Problem requirements = Give every line from the entries that contains "specialize".
----------------------------------------
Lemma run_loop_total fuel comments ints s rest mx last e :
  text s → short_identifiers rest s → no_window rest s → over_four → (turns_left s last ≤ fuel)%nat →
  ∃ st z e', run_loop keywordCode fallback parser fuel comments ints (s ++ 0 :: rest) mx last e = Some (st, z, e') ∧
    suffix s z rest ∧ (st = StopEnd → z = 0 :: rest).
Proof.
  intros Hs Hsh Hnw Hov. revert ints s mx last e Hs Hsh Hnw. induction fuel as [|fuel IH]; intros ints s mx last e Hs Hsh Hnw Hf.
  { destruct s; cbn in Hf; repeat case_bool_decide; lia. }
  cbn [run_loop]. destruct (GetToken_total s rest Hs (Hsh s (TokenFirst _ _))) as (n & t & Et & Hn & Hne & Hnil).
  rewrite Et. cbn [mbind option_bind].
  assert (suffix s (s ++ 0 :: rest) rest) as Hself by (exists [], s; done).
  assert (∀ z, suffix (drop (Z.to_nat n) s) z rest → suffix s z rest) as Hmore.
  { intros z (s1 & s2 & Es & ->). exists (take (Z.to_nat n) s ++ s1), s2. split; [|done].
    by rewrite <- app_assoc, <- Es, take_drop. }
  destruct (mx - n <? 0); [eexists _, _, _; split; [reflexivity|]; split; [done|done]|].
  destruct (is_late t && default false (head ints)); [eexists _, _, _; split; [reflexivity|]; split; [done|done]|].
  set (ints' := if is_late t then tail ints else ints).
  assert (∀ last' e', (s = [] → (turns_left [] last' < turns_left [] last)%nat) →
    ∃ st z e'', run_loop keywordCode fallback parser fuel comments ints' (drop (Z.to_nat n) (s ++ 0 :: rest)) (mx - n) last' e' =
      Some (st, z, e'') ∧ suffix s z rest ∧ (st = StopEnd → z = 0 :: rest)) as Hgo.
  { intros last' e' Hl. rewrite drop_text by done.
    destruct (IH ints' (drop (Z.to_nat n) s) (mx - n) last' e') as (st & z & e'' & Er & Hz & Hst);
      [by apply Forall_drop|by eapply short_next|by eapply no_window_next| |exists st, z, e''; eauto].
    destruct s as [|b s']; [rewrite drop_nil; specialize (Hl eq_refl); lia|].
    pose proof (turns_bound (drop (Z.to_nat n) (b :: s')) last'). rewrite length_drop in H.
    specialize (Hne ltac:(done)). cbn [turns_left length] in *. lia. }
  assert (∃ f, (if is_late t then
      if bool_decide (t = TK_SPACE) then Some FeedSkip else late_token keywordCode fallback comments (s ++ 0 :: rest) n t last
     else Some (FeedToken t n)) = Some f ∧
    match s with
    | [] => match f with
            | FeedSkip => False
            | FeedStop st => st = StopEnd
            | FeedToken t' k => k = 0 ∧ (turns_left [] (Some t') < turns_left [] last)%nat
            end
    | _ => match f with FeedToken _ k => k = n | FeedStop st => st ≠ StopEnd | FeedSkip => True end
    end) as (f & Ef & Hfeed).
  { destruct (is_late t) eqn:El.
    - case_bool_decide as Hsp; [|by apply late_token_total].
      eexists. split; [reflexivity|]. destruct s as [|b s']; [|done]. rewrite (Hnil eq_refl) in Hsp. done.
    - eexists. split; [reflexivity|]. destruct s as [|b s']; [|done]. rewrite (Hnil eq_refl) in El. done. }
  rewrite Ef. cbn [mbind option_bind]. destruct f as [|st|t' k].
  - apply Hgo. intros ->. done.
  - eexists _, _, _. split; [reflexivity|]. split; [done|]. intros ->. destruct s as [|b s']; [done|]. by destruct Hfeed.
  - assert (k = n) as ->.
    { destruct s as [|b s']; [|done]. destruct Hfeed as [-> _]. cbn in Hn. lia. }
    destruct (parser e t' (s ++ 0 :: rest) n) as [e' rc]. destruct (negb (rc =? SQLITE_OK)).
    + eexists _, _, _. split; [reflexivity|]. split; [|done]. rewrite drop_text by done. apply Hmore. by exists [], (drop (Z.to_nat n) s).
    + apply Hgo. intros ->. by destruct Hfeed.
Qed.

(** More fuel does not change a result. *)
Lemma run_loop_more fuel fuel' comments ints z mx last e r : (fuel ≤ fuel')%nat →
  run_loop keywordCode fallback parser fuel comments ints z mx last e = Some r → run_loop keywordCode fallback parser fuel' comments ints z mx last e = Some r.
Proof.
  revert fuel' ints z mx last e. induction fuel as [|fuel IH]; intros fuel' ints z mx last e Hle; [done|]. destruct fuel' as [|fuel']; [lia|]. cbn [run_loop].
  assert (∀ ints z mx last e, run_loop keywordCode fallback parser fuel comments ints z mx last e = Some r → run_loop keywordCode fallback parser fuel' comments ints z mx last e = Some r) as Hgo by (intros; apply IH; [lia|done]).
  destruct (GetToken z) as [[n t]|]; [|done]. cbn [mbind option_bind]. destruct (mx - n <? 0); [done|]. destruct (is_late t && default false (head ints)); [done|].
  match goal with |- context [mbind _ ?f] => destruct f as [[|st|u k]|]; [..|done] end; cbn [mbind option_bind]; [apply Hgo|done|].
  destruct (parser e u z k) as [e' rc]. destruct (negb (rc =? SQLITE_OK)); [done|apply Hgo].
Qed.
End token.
----------------------------------------
Exercise response =
    destruct s as [|b s']; [rewrite drop_nil; specialize (Hl eq_refl); lia|].
    specialize (Hne ltac:(done)). cbn [turns_left length] in *. lia. }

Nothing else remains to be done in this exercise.